スタート地点となる富士吉田市の北口本宮富士浅間神社の境内。歴史を感じさせるたたずまいだ
「東海自然歩道」と言っても知らない人も多いと思いますが「東京・明治の森 高尾国定公園」と「大阪・明治の森 箕面国定公園」を結ぶ実に約1700キロの半端じゃない距離がある遊歩道です。「遊歩道っていうには長すぎるんじゃないの?そんなの歩けっこないよ」という声が聞こえてきそうですが、ちょっとお待ちを。今年の夏は、皆さんにも比較的おなじみの観光地と思われる山梨県内分を歩いてみませんか、という提案です。

富嶽風穴の近くにたつ「東海自然歩道」の看板
今回のトレッキングは富士吉田市の北口本宮富士浅間神社を起点に西へ向かい、本栖湖の先の割石峠までを2日間かけて歩こうという提案です。いわゆる「富士北麓」と呼ばれる地域で、富士山や富士五湖、富士急ハイランドなどは訪れた経験がある人も多いと思いますが、東海自然歩道を歩いたことがある人は少ないのではないでしょうか。原稿の字数に制限がありますので早速スタートしましょう。

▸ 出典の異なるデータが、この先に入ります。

(* ===== verification/S3StoreFacts.v ===== *)
(** * What lookups, loads, stores and evictions of the S3 tier return and leave behind

    Over a consistent object store ([s3_laws]) a visible block is found and loads with
    its payload, or the call reports an outage; a block that is not found is not
    visible. A store that returns has published the block with its record in the object
    store; a store that raises, at whichever step, has published nothing. *)

From Stdlib Require Import SpecFloat.
From S2P Require Import Prelude PyText Sha256 Float64 Errors PyVal Json JsonFacts Metadata MetadataFacts MetadataStore MetadataStoreFacts Metrics Runtime MemoryTier MemoryTierFacts Layout Record Url UrlFacts World WorldFacts S3Client S3Tier S3TierFacts.
Import MNotations ResNotations.
Local Open Scope m_scope.

Section Load.
Context `{U : UnicodeData} {D : Type} (self : S3Tier) (client : S3Client D).
Context (good : D -> Prop) (objects : D -> gmap (pystr * pystr) pybytes).
Context (Hlaws : s3_laws client good objects) (Hok : s3_ok self).
Abbreviation w_store w := (env_store (w_env w)).
Abbreviation s3_row k w := (ms_blocks (w_store w) !! row_key k S3).
Abbreviation inv := (linked (s3_inv self good objects)).

(** Only the clock, the metrics and the client's own state have moved; with
    [s3_step], also what rows do not show. *)
Definition s3_idle (w w' : World D) : Prop :=
  good (w_dev w') /\ objects (w_dev w') = objects (w_dev w) /\ env_time (w_env w') = env_time (w_env w) /\ w_store w' = w_store w.

Definition s3_step (w w' : World D) : Prop :=
  good (w_dev w') /\ objects (w_dev w') = objects (w_dev w) /\ env_time (w_env w') = env_time (w_env w) /\
  steady S3 (w_store w) (w_store w').

Lemma s3_idle_refl w : good (w_dev w) -> s3_idle w w.
Proof using. by intros Hg. Qed.

Lemma s3_idle_trans w1 w2 w3 : s3_idle w1 w2 -> s3_idle w2 w3 -> s3_idle w1 w3.
Proof using. intros (A1 & A2 & A3 & A4) (B1 & B2 & B3 & B4). split_and!; congruence. Qed.

Lemma idle_s3_idle w w' : good (w_dev w) -> idle_step w w' -> s3_idle w w'.
Proof using. intros Hg (E1 & E2 & E3). unfold s3_idle. by rewrite E1. Qed.

Lemma s3_idle_step w w' : s3_idle w w' -> s3_step w w'.
Proof using. intros (A1 & A2 & A3 & A4). split_and!; try done. by rewrite A4. Qed.

Lemma calm_s3_step w w' : good (w_dev w) -> calm S3 w w' -> s3_step w w'.
Proof using. intros Hg (E1 & E2 & E3). unfold s3_step. by rewrite E1. Qed.

Lemma s3_step_trans w1 w2 w3 : s3_step w1 w2 -> s3_step w2 w3 -> s3_step w1 w3.
Proof using. intros (A1 & A2 & A3 & A4) (B1 & B2 & B3 & B4). split_and!; [done|congruence..|by eapply steady_trans]. Qed.

(** The clock and the store of an idle world. *)
Lemma s3_idle_inv w w' : s3_idle w w' -> env_inv (w_env w) -> env_inv (w_env w').
Proof using. intros (_ & _ & T & S) [Hc Hi]. split; [unfold clock_ok; by rewrite T|by rewrite S]. Qed.

(** ** lookup *)

Lemma head_spec o amb w :
  good (w_dev w) ->
  match _head_exists client o (bucket self) amb w with
  | (w', r) => s3_idle w w' /\
      match r with
      | Ok true => is_Some (objects (w_dev w) !! (bucket self, o))
      | Ok false => objects (w_dev w) !! (bucket self, o) = None
      | Raise e => is_a e TierUnavailable = true
      end
  end.
Proof using Hlaws.
  intros Hg. destruct (law_head _ _ _ Hlaws (bucket self) o (w_dev w) Hg) as (H1 & H2 & H3).
  unfold _head_exists, try_catch, bind, on_dev, zoom. destruct (head_object client (bucket self) o (w_dev w)) as [d [[]|e]]; cbn in *.
  - by split_and!.
  - destruct (_is_not_found amb e) eqn:E; (split; [by split_and!|]); [|done].
    apply H3. destruct amb; [done|by apply not_found_weaken].
Qed.

Lemma exists_spec l o w :
  good (w_dev w) -> _location_target self l = Ok (bucket self, o) ->
  match location_exists self client l w with
  | (w', r) => s3_idle w w' /\
      match r with
      | Ok true => is_Some (objects (w_dev w) !! (bucket self, o))
      | Ok false => objects (w_dev w) !! (bucket self, o) = None
      | Raise e => is_a e TierUnavailable = true
      end
  end.
Proof using Hlaws. intros Hg Hl. unfold location_exists, bind at 1, lift. rewrite Hl. by apply head_spec. Qed.

(** The location of a row of the tier is accepted. *)
Lemma row_target k r d o :
  key_valid k = true -> object_at self k (r_uri r) o ->
  _location_target self (row_location k S3 r d) = Ok (bucket self, o).
Proof using Hok. intros Hk [Ho Hu]. by apply target_of_object. Qed.

(** A visible row has its object. *)
Lemma visible_exists k r d w :
  inv w -> key_valid k = true -> s3_row k w = Some r -> r_state r = active ->
  exists o, _location_target self (row_location k S3 r d) = Ok (bucket self, o) /\
    is_Some (objects (w_dev w) !! (bucket self, o)).
Proof using Hok.
  intros [_ Hd] Hk Hr Ha. destruct (si_data _ _ _ _ _ Hd k r Hk Hr Ha) as (data & o & m & b & Hp). exists o. split.
  - apply row_target; [done|apply Hp].
  - by rewrite (sp_holds _ _ _ _ _ _ _ _ _ Hp).
Qed.

Lemma lookup_spec k w :
  inv w -> key_valid k = true ->
  match lookup self client k w with
  | (w', r) => s3_idle w w' /\
      match r with
      | Ok (Some l) => _closed (w_store w) = false /\
          exists row d, s3_row k w = Some row /\ r_state row = active /\ json_ok (PDict d) = true /\ l = row_location k S3 row d
      | Ok None => hidden k S3 (w_store w)
      | Raise e => _closed (w_store w) = true \/ is_a e TierUnavailable = true
      end
  end.
Proof using Hlaws Hok.
  intros Hw Hk. pose proof Hw as [Hi Hd]. pose proof (si_good _ _ _ _ _ Hd) as Hg. unfold lookup, bind at 1.
  destruct (db (MetadataStore.lookup k (Some S3)) w) as [w1 r1] eqn:E1. apply db_ok in E1 as (E1 & D1 & T1).
  destruct (_closed (w_store w)) eqn:Ho.
  { unfold MetadataStore.lookup, bind in E1. rewrite execute_eq, Ho in E1. injection E1 as E1 <-. split; [|by left].
    split_and!; [by rewrite D1|by rewrite D1|done|done]. }
  destruct (store_lookup_eq k S3 _ (env_store_inv _ Hi) Ho) as (ls & Hls & Hcase). rewrite Hls in E1. injection E1 as E1 <-.
  assert (s3_idle w w1) as S1 by (apply idle_s3_idle; [done|by split_and!]). assert (good (w_dev w1)) as Hg1 by apply S1.
  destruct ls as [|l0 [|]]; [|destruct Hcase as (r & d & Hr & Ha & Hj & ->)|done].
  - destruct (metric_idle (Inc kv_lookup_total (f64_of_Z 1) (labels_of S3 (str "miss"))) w1) as (w2 & E2 & S2).
    unfold s3_metric. rewrite (bind_run _ _ _ _ _ E2). split; [eapply s3_idle_trans; [exact S1|by apply idle_s3_idle]|].
    intros r Hr. by rewrite (Hcase r Hr).
  - destruct (visible_exists k r d w Hw Hk Hr Ha) as (o & Ht & Hx).
    pose proof (exists_spec _ o w1 Hg1 Ht) as H2. unfold bind at 1.
    destruct (location_exists self client (row_location k S3 r d) w1) as [w2 [b|e]]; destruct H2 as [S2 H2]; cycle 1.
    { split; [by eapply s3_idle_trans|by right]. }
    rewrite D1 in H2. destruct b; [|rewrite H2 in Hx; by destruct Hx].
    destruct (metric_idle (Inc kv_lookup_total (f64_of_Z 1) (labels_of S3 (str "hit"))) w2) as (w3 & E3 & S3).
    unfold s3_metric. rewrite (bind_run _ _ _ _ _ E3). split.
    + eapply s3_idle_trans; [exact S1|]. eapply s3_idle_trans; [exact S2|]. apply idle_s3_idle; [apply S2|done].
    + split; [done|]. exists r, d. by split_and!.
Qed.

(** ** load *)

(** The object of a visible row is read as its record, or there is an outage. *)
Lemma read_object_spec k r o m b data w :
  s3_placed_as self objects (w_dev w) k r o m b data -> good (w_dev w) ->
  match _read_object self client o (bucket self) w with
  | (w', res) => s3_idle w w' /\
      match res with
      | Ok (h, payload) => payload = data /\ s3_header_of m data h
      | Raise e => is_a e TierUnavailable = true
      end
  end.
Proof using Hlaws.
  intros Hp Hg. destruct (s3_written_reads _ _ _ _ (sp_written _ _ _ _ _ _ _ _ _ Hp)) as (h & Hh & Hwhole).
  unfold _read_object, bind at 1, try_catch, on_dev at 1, zoom.
  destruct (law_get _ _ _ Hlaws (bucket self) o (w_dev w) Hg) as (Hg1 & E1 & Hb).
  destruct (get_object client (bucket self) o (w_dev w)) as [d r0]. cbn [fst snd] in Hg1, E1, Hb.
  assert (s3_idle w (mkWorld (w_env w) d)) as S1 by by split_and!.
  destruct r0 as [[body|e]|e]; cbn [res_catch].
  - destruct Hb as (bs & Hbs & Hdel). rewrite (sp_holds _ _ _ _ _ _ _ _ _ Hp) in Hbs.
    assert (record_bytes b data = bs) as <- by congruence.
    unfold bind at 1, lift. cbn [fst snd]. unfold bind, on_env at 1, zoom, time_time. cbn [w_env w_dev].
    unfold on_dev, zoom. cbn [w_env w_dev].
    match goal with |- context [_read_body ?now body _ _ _] => pose proof (read_body_delivers _ _ now body o (max_payload_bytes self) d _ Hdel) as Hr; destruct (_read_body now body o (max_payload_bytes self) d) as [d' res] end.
    destruct Hr as [[Hg2 E2] Hr]. split; [split_and!; [done|cbn; congruence|done|done]|].
    rewrite Hwhole in Hr. destruct Hr as [-> |[_ [(e & -> & He)|(e & c & He & _)]]]; [done|done|discriminate].
  - cbn [existsb]. unfold bind, lift. destruct Hb as [Hb|Hb]; rewrite Hb, ?orb_true_r; by split.
  - destruct (_is_not_found false e) eqn:E; [|by split]. rewrite (sp_holds _ _ _ _ _ _ _ _ _ Hp) in Hb. specialize (Hb eq_refl). discriminate.
Qed.

(** The record of a visible row passes every check. *)
Lemma check_placed k r d h o m b data w :
  s3_placed_as self objects (w_dev w) k r o m b data -> s3_header_of m data h ->
  check_loaded k (row_location k S3 r d) h data (norm_metadata fmt_compact m) = Ok tt.
Proof using.
  intros Hp Hh. unfold check_loaded. rewrite bool_decide_eq_true_2 by apply (sp_key _ _ _ _ _ _ _ _ _ Hp).
  cbn [ensure res_bind row_location loc_bytes loc_checksum]. destruct (sp_row _ _ _ _ _ _ _ _ _ Hp) as [E1 E2].
  rewrite E1, E2, (sh_size _ _ _ Hh), (sh_sum _ _ _ Hh), Z.eqb_refl. cbn [andb ensure res_bind]. by rewrite bool_decide_eq_true_2.
Qed.

(** The locked part of a load, for the location [r0] had when it was acquired. *)
Lemma checked_load_spec start k d w r r0 o m b data :
  env_inv (w_env w) -> good (w_dev w) -> key_valid k = true -> _closed (w_store w) = false ->
  s3_row k w = Some r -> r_state r = active -> row_core r = row_core r0 ->
  s3_placed_as self objects (w_dev w) k r0 o m b data ->
  match checked_load self client start k (row_location k S3 r0 d) w with
  | (w', res) => s3_step w w' /\
      match res with
      | Ok lr => lr_data lr = data /\ lr_key lr = k /\
          exists p, lr_metadata lr = copy_access (norm_metadata fmt_compact m) p
      | Raise e => is_a e TierUnavailable = true
      end
  end.
Proof using Hlaws Hok.
  intros Hi Hg Hk Ho Hr Ha Hc Hp. unfold checked_load, bind at 1, lift at 1.
  rewrite (row_target k r0 d o Hk (sp_object _ _ _ _ _ _ _ _ _ Hp)). cbv beta iota.
  pose proof (read_object_spec k r0 o m b data w Hp Hg) as H1. unfold bind at 1.
  destruct (_read_object self client o (bucket self) w) as [w1 [[h payload]|e]]; destruct H1 as [S1 H1]; cycle 1.
  { split; [by apply s3_idle_step|done]. }
  destruct H1 as [-> Hh]. pose proof (s3_idle_inv _ _ S1 Hi) as Hi1.
  destruct (time_idle w1 (env_clock _ Hi1)) as (now & w2 & E2 & S2 & _). rewrite (bind_run _ _ _ _ _ E2).
  assert (s3_idle w w2) as S12 by (eapply s3_idle_trans; [exact S1|apply idle_s3_idle; [apply S1|done]]).
  unfold bind at 1, lift at 1. rewrite (sh_metadata _ _ _ Hh). unfold bind at 1, lift at 1.
  rewrite (check_placed k r0 d h o m b data w Hp Hh).
  destruct (sp_desc _ _ _ _ _ _ _ _ _ Hp) as (p & Hmd & Hdesc).
  assert (row_md r p) as Hmd' by (eapply row_md_json; [|exact Hmd]; by injection Hc).
  pose proof (row_key_of_metadata k _ r p (env_store_inv _ Hi) Hk Hr Hmd') as Hpk.
  assert (set_payload (norm_metadata fmt_compact m) (sha256_hex data) (zlen data) = norm_metadata fmt_compact m) as Hset
    by (apply set_payload_id; apply (sp_written _ _ _ _ _ _ _ _ _ Hp)).
  pose proof S12 as (Hg2 & _ & T2 & Q2).
  destruct (verify_run S3 start k h data (norm_metadata fmt_compact m) w2 r p) as (w6 & lr & E6 & S6 & Hlr); rewrite ?Q2; try done.
  { by eapply s3_idle_inv. }
  { apply (sh_sum _ _ _ Hh). }
  { by rewrite (sh_sum _ _ _ Hh), Hset. }
  rewrite E6. split.
  - eapply s3_step_trans; [by apply s3_idle_step|]. by apply calm_s3_step.
  - apply verify_ok in E6 as (_ & _ & E7 & _ & _ & p' & E8 & _). rewrite (sh_sum _ _ _ Hh), Hset in E8.
    split_and!; [done|done|by exists p'].
Qed.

1日目は富士浅間神社で富士山の伝説と歴史を感じたら、富士河口湖町にある山梨県立富士ビジターセンターで富士山と周辺の自然を学びます。大田和からは足和田山登山道に入り山頂から尾根伝いに三湖台で山頂からの絶景を堪能し、紅葉台を下って来ます。ここら辺は「自殺の名所」というありがたくないレッテルを頂戴している青木ヶ原樹海のまっただ中。大蛇のように地面を這(は)う樹木の根の中を歩けば忘れられない経験になるでしょう。紅葉台入口にたどり着いたら1日目はこれで終了。河口湖周辺のホテル、旅館、民宿を、好みと懐具合に応じて選んでください。

青木ヶ原樹海の中を通る「東海自然歩道」。樹海は木々の根は複雑に絡み合い一種不気味な雰囲気を漂わせる
2日目は紅葉台入口をスタートし周辺に多い天然洞穴の探検から始めます。富士山の噴火で出来た溶岩洞穴は多数ありますが、今回は「富嶽風穴」と「鳴沢氷穴」という最もメジャーな2つを制覇しましょう。夏でも溶けない氷の柱に暑さを忘れたら、精進湖へ向かいます。この関東屈指のヘラブナのメッカでは太公望を横目に、国の天然記念物「精進の大杉」を見上げます。樹齢1200年、樹高45メートル、根回り13.6メートルの巨木は一見の価値ありです。次の目的地・本栖湖は「5000円札の富士」で知られ、国内2番目の水深をもつ透明度抜群の神秘的な湖。テレビのサスペンスドラマの舞台にもなりました。ここからは割石峠まで富士山を左手間近に見ながらのんびり歩きましょう。
以上、文章上では軽快に駆け抜けましたが、それぞれ6~7時間のコースです。普段はまず歩くことがない道を自分の足で歩けば必ず新しい発見があるはずです。見どころも限りなくあります。東海自然歩道踏破に山梨からチャレンジしてみませんか。踏破し終わった時には人生観が変わるかもしれませんよ。ちなみに全行程踏破には40~60日かかるそうですから、ある程度の覚悟は必要かも…。